Senior Fraud Investigations Analyst
Job description
About the role
This role leads fraud investigations and detection improvements for ID.me's digital identity platform. The position is based full-time in-office at McLean, VA.
Analysts turn data into clear answers. They pull numbers, clean data, build dashboards, and explain what changed and why. The work supports decisions across sales, product, marketing, and operations. Strong analysts pair technical skill with business curiosity. Analysts are the bridge between data and decisions. Most analysts own recurring reports and are expected to improve them over time.
Key facts
What you'll do
Investigations are owned independently from detection through resolution, with clear documentation and recommendations to ensure consistent handling of fraud cases and support measurable improvements in resolution rates.
High-severity or ambiguous fraud cases are escalated to provide timely guidance and support coordinated responses across risk and operations teams.
Requirements
Bachelor's degree from an accredited institution; quantitative fields such as Economics, Computer Science, Statistics, Mathematics, or similar are strongly preferred.
4+ years of experience in fraud investigations, threat intelligence, cybersecurity, or risk management, with a focus on account takeover (ATO) attacks; typical total experience is 4-8 years.
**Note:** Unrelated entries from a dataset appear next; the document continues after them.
(* ===== verification/AstGen.v ===== *)
(** * Generating the untyped representation from the syntax tree

    Models [crates/gruel-rir/src/astgen.rs]. The state is that of the struct [AstGen]: the
    interner, the output and the counter of synthetic names; a generator reads and changes it
    and returns references to instructions. Each arm of [gen_expr] is a definition of its own
    over the generators of the parts, and [gen_expr], [gen_match_arm_pattern] and
    [gen_type_lit] close the recursion. The vector [nested] that the pattern lowering passes
    around is never pushed to and is left out. The interner is the interface of [Remap]; the
    lookups in the table of intrinsics ([is_type_intrinsic], [intrinsic_kind], defined in
    [Intrinsics]) and the text the derived [Debug] gives an expression are parameters. *)

From stdpp Require Import pretty.
From S2P Require Import Prelude Types AirPattern Air ParamArena Ast Remap Rir RirStore Intrinsics.

#[local] Open Scope Z_scope.

(** [encode_self_receiver_kind]. *)
Definition encode_self_receiver_kind (kind : SelfReceiverKind) : Z :=
  match kind with SelfByValue => 0 | SelfMutRef => 1 | SelfRef => 2 end.

(** [ast_binop_to_ir]. *)
Definition ast_binop_to_ir (op : BinaryOp) : BinOp :=
  match op with
  | OpAdd => Add | OpSub => Sub | OpMul => Mul | OpDiv => Div | OpMod => Mod | OpEq => Eq | OpNe => Ne
  | OpLt => Lt | OpGt => Gt | OpLe => Le | OpGe => Ge | OpAnd => And | OpOr => Or | OpBitAnd => BitAnd
  | OpBitOr => BitOr | OpBitXor => BitXor | OpShl => Shl | OpShr => Shr
  end.

(** [convert_param_mode] and [convert_arg_mode]. *)
Definition convert_param_mode (mode : ParamMode) : RirParamMode :=
  match mode with ModeNormal => ParamNormal | ModeComptime => ParamComptime end.
Definition convert_arg_mode (mode : ArgMode) : RirArgMode := match mode with ArgNormal => RirNormal end.
Definition is_public (v : Visibility) : bool := match v with Public => true | Private => false end.

(** [impl Pattern { fn span }] of [ast.rs]. *)
Definition ast_pattern_span {S} (p : Pattern S) : Span :=
  match p with
  | PatWildcard span | PatIdent _ _ span | PatDataVariant _ _ _ _ span | PatStructVariant _ _ _ _ span
  | PatStruct _ _ span | PatTuple _ span | PatComptimeUnrollArm _ _ span => span
  | PatInt lit => il_span lit
  | PatNegInt lit => nl_span lit
  | PatBool lit => bo_span lit
  | PatPath path => pp_span path
  end.

(** [is_irrefutable_destructure]. *)
Fixpoint is_irrefutable_destructure {S} (p : Pattern S) : bool :=
  match p with
  | PatWildcard _ | PatIdent _ _ _ => true
  | PatInt _ | PatNegInt _ | PatBool _ | PatPath _ | PatDataVariant _ _ _ _ _ | PatStructVariant _ _ _ _ _ => false
  | PatStruct _ fields _ =>
      forallb (λ f, match fp_sub f with None => true | Some sub => is_irrefutable_destructure sub end) fields
  | PatTuple elems _ =>
      forallb (λ e, match e with ElemPattern p => is_irrefutable_destructure p | ElemRest _ => true end) elems
  | PatComptimeUnrollArm _ _ _ => false
  end.

Fixpoint join (sep : string) (l : list string) : string :=
  match l with
  | [] => EmptyString
  | [s] => s
  | s :: l => s +:+ sep +:+ join sep l
  end.

(** Running a generator over a list, with positions. *)
Definition each {S A B} (f : A → ST S B) : list A → ST S (list B) :=
  fix go l := match l with [] => mret [] | x :: l => y ← f x; ys ← go l; mret (y :: ys) end.
Definition each_i {S A B} (f : nat → A → ST S B) : nat → list A → ST S (list B) :=
  fix go i l := match l with [] => mret [] | x :: l => y ← f i x; ys ← go (Datatypes.S i) l; mret (y :: ys) end.
Definition each_opt {S A B} (f : A → ST S B) (o : option A) : ST S (option B) :=
  match o with None => mret None | Some x => y ← f x; mret (Some y) end.

Section AstGen.
Context {I Spur : Type} `{!SpurKey Spur, !Interner I Spur}.
Context (is_type_intrinsic : string → bool) (intrinsic_kind : string → option IntrinsicKind).
Context (debug_expr : Expr Spur → string).
Notation TypeExpr := (TypeExpr Spur).
Notation Expr := (Expr Spur).
Notation Pattern := (Pattern Spur).
Notation RirPattern := (RirPattern Spur).

(** ** The state *)
Record AstGen : Type := MkGen { ag_interner : I; ag_rir : Rir Spur; nested_pat_counter : Z }.
Notation Gen A := (ST AstGen A).

Definition intern (s : string) : Gen Spur := λ g,
  let '(k, i) := get_or_intern (ag_interner g) s in Done (k, MkGen i (ag_rir g) (nested_pat_counter g)).
Definition name_of (k : Spur) : Gen string := λ g, s ← resolve (ag_interner g) k; Done (s, g).
(** [self.rir.add_inst(Inst { data, span })]. *)
Definition emit (data : InstData Spur) (span : Span) : Gen InstRef := λ g,
  '(i, r) ← rir_add_inst (MkRirInst data span) (ag_rir g); Done (i, MkGen (ag_interner g) r (nested_pat_counter g)).
(** [self.rir.add_<payload>(&items)]. *)
Definition store (k : PayloadKind) (items : list (Item (Spur := Spur) k)) : Gen (Z * Z) := λ g,
  '(s, n, r) ← add_payload k items (ag_rir g); Done (s, n, MkGen (ag_interner g) r (nested_pat_counter g)).
Definition on_rir (f : Rir Spur → Rir Spur) : Gen () := λ g,
  Done ((), MkGen (ag_interner g) (f (ag_rir g)) (nested_pat_counter g)).
Definition here : Gen InstRef := λ g, Done (current_inst_index (ag_rir g), g).

(** [fresh_nested_pat_name]. *)
Definition fresh_nested_pat_name : Gen Spur := λ g,
  c ← checked_add 32 (nested_pat_counter g) 1;
  intern ("__nested_pat_" +:+ pretty (nested_pat_counter g)) (MkGen (ag_interner g) (ag_rir g) c).

(** ** Types *)
(** The pieces of the text of a type that name its parts. *)
Definition type_text (it : TypeExpr → Gen Spur) (t : TypeExpr) : Gen string := sym ← it t; name_of sym.
Definition field_text (it : TypeExpr → Gen Spur) (name : Ident Spur) (t : TypeExpr) : Gen string :=
  n ← name_of (id_name name); s ← type_text it t; mret (n +:+ ": " +:+ s).
Definition variant_text (it : TypeExpr → Gen Spur) (v : EnumVariant Spur TypeExpr) : Gen string :=
  n ← name_of (id_name (ev_name v));
  match ev_kind v with
  | VariantUnit => mret n
  | VariantTuple types => l ← each (type_text it) types; mret (n +:+ "(" +:+ join ", " l +:+ ")")
  | VariantStruct fields =>
      l ← each (λ f, field_text it (evf_name f) (evf_ty f)) fields; mret (n +:+ " { " +:+ join ", " l +:+ " }")
  end.

(** [intern_type]. *)
Fixpoint intern_type (ty : TypeExpr) : Gen Spur :=
  match ty with
  | TypeNamed ident => mret (id_name ident)
  | TypeUnit _ => intern "()"
  | TypeNever _ => intern "!"
  | TypeArray element length _ =>
      elem ← type_text intern_type element; intern ("[" +:+ elem +:+ "; " +:+ pretty length +:+ "]")
  | TypeAnonymousStruct _ _ fields _ _ =>
      l ← each (λ f, field_text intern_type (asf_name f) (asf_ty f)) fields;
      intern ("struct { " +:+ join ", " l +:+ " }")
  | TypeAnonymousEnum _ _ variants _ _ =>
      l ← each (variant_text intern_type) variants; intern ("enum { " +:+ join ", " l +:+ " }")
  | TypeTuple elems _ =>
      l ← each (type_text intern_type) elems;
      intern ("(" +:+ join ", " l +:+ (if decide (length elems = 1%nat) then "," else "") +:+ ")")
  | TypeAnonymousInterface methods _ =>
      l ← each (λ m, name_of (id_name (ms_name m))) methods; intern ("interface { " +:+ join ", " l +:+ " }")
  | TypeCall callee args _ =>
      c ← name_of (id_name callee); l ← each (type_text intern_type) args; intern (c +:+ "(" +:+ join ", " l +:+ ")")
  end.

(** [expr_as_type_name]. *)
Fixpoint expr_as_type_name (e : Expr) : Gen string :=
  match e with
  | ExprIdent ident => name_of (id_name ident)
  | ExprTypeLit lit => type_text intern_type (tl_type_expr lit)
  | ExprCall call =>
      c ← name_of (id_name (ce_name call));
      l ← each (λ a, expr_as_type_name (ca_expr a)) (ce_args call);
      mret (c +:+ "(" +:+ join ", " l +:+ ")")
  | other => mret ("<unsupported type-arg: " +:+ debug_expr other +:+ ">")
  end.

(** ** Declarations without bodies *)
(** [convert_directives]. *)
Definition convert_directives (directives : list (Directive Spur)) : list (RirDirective (Spur := Spur)) :=
  map (λ d, Rir.MkDirective (id_name (dir_name d))
              (map (λ a, match a with DirIdent i => id_name i | DirString s => sl_value s end) (dir_args d))
              (dir_span d)) directives.
Definition store_directives (directives : list (Directive Spur)) : Gen (Z * Z) :=
  store KDirectives (convert_directives directives).

Definition return_type_symbol (o : option TypeExpr) : Gen Spur :=
  match o with Some ty => intern_type ty | None => intern "()" end.
Definition convert_param (p : Param Spur TypeExpr) : Gen (RirParam (Spur := Spur)) :=
  ty ← intern_type (pm_ty p);
  mret (MkRirParam (id_name (pm_name p)) ty (convert_param_mode (pm_mode p)) (pm_is_comptime p)).
Definition store_params (params : list (Param Spur TypeExpr)) : Gen (Z * Z) :=
  l ← each convert_param params; store KParams l.

(** The closures of [gen_enum] and of the anonymous enums: a variant with its types and
    names. *)
Definition convert_variant (v : EnumVariant Spur TypeExpr) : Gen (VariantDecl (Spur := Spur)) :=
  let name := id_name (ev_name v) in
  match ev_kind v with
  | VariantUnit => mret (name, [], [])
  | VariantTuple types => tys ← each intern_type types; mret (name, tys, [])
  | VariantStruct fields =>
      tys ← each (λ f, intern_type (evf_ty f)) fields; mret (name, tys, map (λ f, id_name (evf_name f)) fields)
  end.

(** The closure of [gen_interface] and of the anonymous interfaces: one signature. *)
Definition gen_method_sig (sig : MethodSig Spur TypeExpr) : Gen InstRef :=
  return_type ← return_type_symbol (ms_return_type sig);
  '(params_start, params_len) ← store_params (ms_params sig);
  '(directives_start, directives_len) ← store_directives (ms_directives sig);
  emit (RInterfaceMethodSig (id_name (ms_name sig)) params_start params_len return_type
          (encode_self_receiver_kind (sp_kind (ms_receiver sig))) (ms_is_unchecked sig) directives_start directives_len)
       (ms_span sig).

(** [gen_interface]. *)
Definition gen_interface (iface : InterfaceDecl Spur TypeExpr) : Gen InstRef :=
  method_refs ← each gen_method_sig (if_methods iface);
  '(methods_start, methods_len) ← store KRefs method_refs;
  '(directives_start, directives_len) ← store_directives (if_directives iface);
  emit (RInterfaceDecl (is_public (if_visibility iface)) (id_name (if_name iface)) methods_start methods_len
          directives_start directives_len) (if_span iface).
2+ years of experience using SQL, Python, or similar tools to analyze data and drive investigations.
2+ years of hands-on experience using fraud detection tools, machine learning models, or risk-scoring methodologies.
2+ years of experience interpreting fraud indicators, behavioral signals, or transaction monitoring data.
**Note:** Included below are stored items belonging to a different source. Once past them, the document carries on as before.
(** ** Shapes: types without anonymous parts *)
Inductive Shape : Type :=
  | SAtom (name : text)
  | SArray (element : Shape) (length : Z)
  | STuple (elems : list Shape)
  | SCall (callee : text) (args : list Shape).
Fixpoint shape_text (sh : Shape) : text :=
  match sh with
  | SAtom name => name
  | SArray element length => array_text (shape_text element) length
  | STuple elems => tuple_text (map shape_text elems)
  | SCall callee args => call_text callee (map shape_text args)
  end.
(** What the lexer and the parser guarantee. *)
Inductive shape_ok : Shape → Prop :=
  | ok_word name : word name → shape_ok (SAtom name)
  | ok_unit : shape_ok (SAtom (text_of "()"))
  | ok_never : shape_ok (SAtom (text_of "!"))
  | ok_array element length : shape_ok element → 0 ≤ length < 2 ^ 64 → shape_ok (SArray element length)
  | ok_tuple elems : elems ≠ [] → Forall shape_ok elems → shape_ok (STuple elems)
  | ok_call callee args : word callee → args ≠ [] → Forall shape_ok args → shape_ok (SCall callee args).
Fixpoint shape_height (sh : Shape) : nat :=
  match sh with
  | SAtom _ => 0
  | SArray element _ => S (shape_height element)
  | STuple l | SCall _ l => S (max_list (map shape_height l))
  end.
(** The readers in the order in which [resolve_type] tries them, down to the atoms. *)
Fixpoint read_type (fuel : nat) (s : text) : option Shape :=
  match fuel with
  | O => None
  | S fuel =>
      match parse_type_call_syntax s with
      | Some (callee, args) => SCall callee <$> mapM (read_type fuel) args
      | None =>
          match parse_array_type_syntax s with
          | Some (element, length) => (λ el, SArray el length) <$> read_type fuel element
          | None =>
              match parse_tuple_type_syntax s with
              | Some elems => STuple <$> mapM (read_type fuel) elems
              | None => Some (SAtom s)
              end
          end
      end
  end.

(** Induction over shapes with the hypothesis for every part. *)
Lemma shape_ok_rec (P : Shape → Prop) :
  (∀ name, word name → P (SAtom name)) → P (SAtom (text_of "()")) → P (SAtom (text_of "!")) →
  (∀ el n, shape_ok el → P el → 0 ≤ n < 2 ^ 64 → P (SArray el n)) →
  (∀ l, l ≠ [] → Forall shape_ok l → Forall P l → P (STuple l)) →
  (∀ c l, word c → l ≠ [] → Forall shape_ok l → Forall P l → P (SCall c l)) → ∀ sh, shape_ok sh → P sh.
Proof.
  intros Hw Hu Hn Ha Ht Hc. fix rec 2. intros sh [name H| | |el n Hel Hl|l Hne Hl|c l Hcw Hne Hl]; [by apply Hw|done|done| | |].
  - by apply Ha; [|apply rec|].
  - apply Ht; [done|done|]. induction Hl as [|x l Hx Hl IH]; constructor; [by apply rec|]. destruct l; [constructor|by apply IH].
  - apply Hc; [done|done|done|]. induction Hl as [|x l Hx Hl IH]; constructor; [by apply rec|]. destruct l; [constructor|by apply IH].
Qed.

Lemma shape_good sh : shape_ok sh → good (shape_text sh).
Proof.
  induction 1 as [name H| | |el n _ [Ht Hs] Hn|l Hne _ Hl|c l Hc Hne _ Hl] using shape_ok_rec; simpl.
  - by apply word_good.
  - split; [by apply (tight_between _ [])|by apply (scans_paren []), scans_nil].
  - split; [by apply tight_solid|by apply scans_plain].
  - destruct (parse_pretty n Hn) as (_ & Hne & Hd). destruct (digits_plain _ Hd) as [Hds Hdw].
    split; [by apply tight_between|]. apply scans_bracket, scans_app; [eapply scans_weaken; [| |exact Hs]; lia|].
    apply scans_app; [|eapply scans_weaken; [| |exact Hds]; lia].
    apply (scans_app 1 1 [";"%char]); [eapply scans_weaken; [| |apply scans_semicolon]; lia|].
    eapply scans_weaken; [| |by apply scans_char]; lia.
  - apply list.Forall_fmap in Hl. destruct l as [|a l]; [done|].
    destruct (good_join _ _ Hl) as [Htj Hsj]. split; [by apply tight_between|]. apply scans_paren, scans_app; [done|].
    destruct (map shape_text (a :: l)) as [|? [|? ?]]; [apply scans_nil|apply scans_comma|apply scans_nil].
  - apply list.Forall_fmap in Hl. destruct l as [|a l]; [done|]. destruct (good_join _ _ Hl) as [Htj Hsj].
    destruct (word_good c Hc) as [Htc Hsc]. split.
    + apply (tight_app c ("("%char :: join_texts (map shape_text (a :: l))) [")"%char]); [done|by apply tight_solid].
    + apply scans_app; [done|by apply scans_paren].
Qed.
Lemma shapes_good l : Forall shape_ok l → Forall good (map shape_text l).
Proof. intros Hl. apply list.Forall_fmap. eapply list.Forall_impl; [exact Hl|]. intros sh. apply shape_good. Qed.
Demonstrated experience analyzing fraud trends beyond individual case investigations, such as pattern detection and ring analysis.
Experience using AI/LLM tools to enhance data analysis and investigations, with demonstrated ability to validate and apply outputs effectively.
Nice to have
Experience at a fintech company, technology company, or reputable financial institution.
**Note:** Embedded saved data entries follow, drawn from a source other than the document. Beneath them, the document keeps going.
(** ** Items *)
Definition emit_function (f : Function S Expr TypeExpr) : Emit :=
  if_some emit_doc (fn_doc f);; emit_directives (fn_directives f);; emit_visibility (fn_visibility f);;
  write "fn ";; write_ident (fn_name f);; emit_param_list emit_type_expr (fn_params f);;
  emit_return_type emit_type_expr (fn_return_type f);; write " ";; emit_body emit_expr (fn_body f);; newline.
Definition emit_struct_decl (s : StructDecl S Expr TypeExpr) : Emit :=
  if_some emit_doc (Ast.sd_doc s);; emit_directives (Ast.sd_directives s);; emit_visibility (Ast.sd_visibility s);;
  write "struct ";; write_ident (Ast.sd_name s);; write " {";;
  (if is_nil (Ast.sd_fields s) && is_nil (Ast.sd_methods s) then drain_trivia_before (sp_end (Ast.sd_span s));; write "}"
   else
     newline;;
     indented (
       each (λ field,
         drain_trivia_before (sp_start (fd_span field));; emit_field_decl emit_type_expr field;;
         mark_emitted_end (sp_end (fd_span field));; write ",";; drain_trailing_comment_on_line;; newline) (Ast.sd_fields s);;
       when (negb (is_nil (Ast.sd_fields s)) && negb (is_nil (Ast.sd_methods s))) blank_line;;
       separated blank_line (λ m,
         drain_trivia_before (sp_start (me_span m));; emit_method emit_expr emit_type_expr m;;
         mark_emitted_end (sp_end (me_span m));; newline) (Ast.sd_methods s);;
       drain_trivia_before (sp_end (Ast.sd_span s)));;
     write "}");;
  newline.
Definition emit_enum_decl (e : EnumDecl S Expr TypeExpr) : Emit :=
  if_some emit_doc (Ast.ed_doc e);; emit_directives (Ast.ed_directives e);; emit_visibility (Ast.ed_visibility e);;
  write "enum ";; write_ident (Ast.ed_name e);; write " {";;
  (if is_nil (Ast.ed_variants e) && is_nil (Ast.ed_methods e) then write "}"
   else
     newline;;
     indented (
       each (λ v, emit_enum_variant emit_type_expr v;; write ",";; newline) (Ast.ed_variants e);;
       when (negb (is_nil (Ast.ed_variants e)) && negb (is_nil (Ast.ed_methods e))) blank_line;;
       emit_methods emit_expr emit_type_expr (Ast.ed_methods e));;
     write "}");;
  newline.
Definition emit_interface_decl (i : InterfaceDecl S TypeExpr) : Emit :=
  if_some emit_doc (if_doc i);; emit_directives (if_directives i);; emit_visibility (if_visibility i);;
  write "interface ";; write_ident (if_name i);; write " {";;
  (if is_nil (if_methods i) then write "}"
   else
     newline;; indented (separated newline (λ sig, emit_method_sig emit_type_expr sig;; newline) (if_methods i));;
     write "}");;
  newline.
Definition emit_derive_decl (d : DeriveDecl S Expr TypeExpr) : Emit :=
  if_some emit_doc (de_doc d);; write "derive ";; write_ident (de_name d);; write " {";;
  (if is_nil (de_methods d) then write "}"
   else newline;; indented (emit_methods emit_expr emit_type_expr (de_methods d));; write "}");;
  newline.
Definition emit_const_decl (c : ConstDecl S Expr TypeExpr) : Emit :=
  if_some emit_doc (cd_doc c);; emit_directives (cd_directives c);; emit_visibility (cd_visibility c);;
  write "const ";; write_ident (cd_name c);; if_some (λ t, write ": ";; emit_type_expr t) (cd_ty c);; write " = ";;
  emit_expr (cd_init c);; write ";";; newline.
Definition emit_extern_fn (f : ExternFn S TypeExpr) : Emit :=
  if_some emit_doc (xf_doc f);; emit_directives (xf_directives f);; write "fn ";; write_ident (xf_name f);;
  emit_param_list emit_type_expr (xf_params f);; emit_return_type emit_type_expr (xf_return_type f);; write ";".
Definition emit_link_extern (b : LinkExternBlock S TypeExpr) : Emit :=
  if_some emit_doc (lb_doc b);;
  write (match lb_link_mode b with LinkDynamic => "link_extern(" | LinkStatic => "static_link_extern(" end);;
  emit_string_literal (lb_library b);; write ") {";;
  (if is_nil (lb_items b) then write "}"
   else newline;; indented (separated newline (λ item, emit_extern_fn item;; newline) (lb_items b));; write "}");;
  newline.
Definition emit_item (item : Item S Expr TypeExpr) : Emit :=
  match item with
  | ItemFunction f => emit_function f
  | ItemStruct s => emit_struct_decl s
  | ItemEnum e => emit_enum_decl e
  | ItemInterface i => emit_interface_decl i
  | ItemDerive d => emit_derive_decl d
  | ItemConst c => emit_const_decl c
  | ItemLinkExtern b => emit_link_extern b
  | ItemError _ => panic
  end.
(** One round of the loop of [emit_ast], and the whole. *)
Definition emit_top_item (item : Item S Expr TypeExpr) : Emit :=
  drain_trivia_before (sp_start (item_span item));; emit_item item;; mark_emitted_end (sp_end (item_span item)).
Definition emit_ast (ast : Ast S) : Emit :=
  match ast_module_doc ast with
  | Some doc => emit_doc doc;; each (λ item, blank_line;; emit_top_item item) (ast_items ast)
  | None => separated blank_line emit_top_item (ast_items ast)
  end;;
  drain_trivia_remaining.

(** [format_source] after parsing. *)
Definition format_tree (src : str) (ast : Ast S) : outcome str :=
  p ← printer_new src;
  '(_, p) ← emit_ast ast p;
  Done (finish p).
End Emit.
Strong experience analyzing organized fraud rings or large-scale ATO campaigns.
Experience influencing fraud detection logic, models, or rule systems.
Familiarity with AI/ML techniques applied to fraud detection and risk analysis.
Ability to translate analytical findings into actionable improvements for product, engineering, or risk systems.
Practical notes
This role requires full-time in-office work at one of our offices, primarily McLean, VA, unless otherwise noted for specific duties.
Typical interview steps
Analyst interviews often include a SQL or spreadsheet exercise, a case question, and behavioral rounds. Candidates may be asked to analyze a dataset, define a metric, or estimate an outcome. Presenting findings clearly is tested as often as the analysis itself. Interviewers often test speed and clarity with a timed exercise. Explaining what the numbers mean, not just what they are, is the differentiator.
Good to know
The role relies on data analysis, fraud detection tools, and emerging technologies such as AI/LLM systems to investigate and prevent fraud.
The position balances independent investigation ownership with structured playbooks and cross-functional partnerships.
General career guidance and professional development are supported through learning and development benefits available at the company.
Questions to ask
Good questions to ask the employer in the interview: what does success look like in the first six months, how is the team structured, what is the current biggest challenge, and how are decisions made. Asking about growth paths and the review process is also well received. Employers expect questions, and good ones show preparation.
Career growth
Analyst careers can grow into senior analyst, analytics manager, or data science roles. Some analysts move into product or business operations. Deeper technical skills or broader business ownership are the two main paths. Analyst roles are a common on-ramp into product, marketing, or operations leadership. Building deep domain knowledge alongside analytics is the fastest path.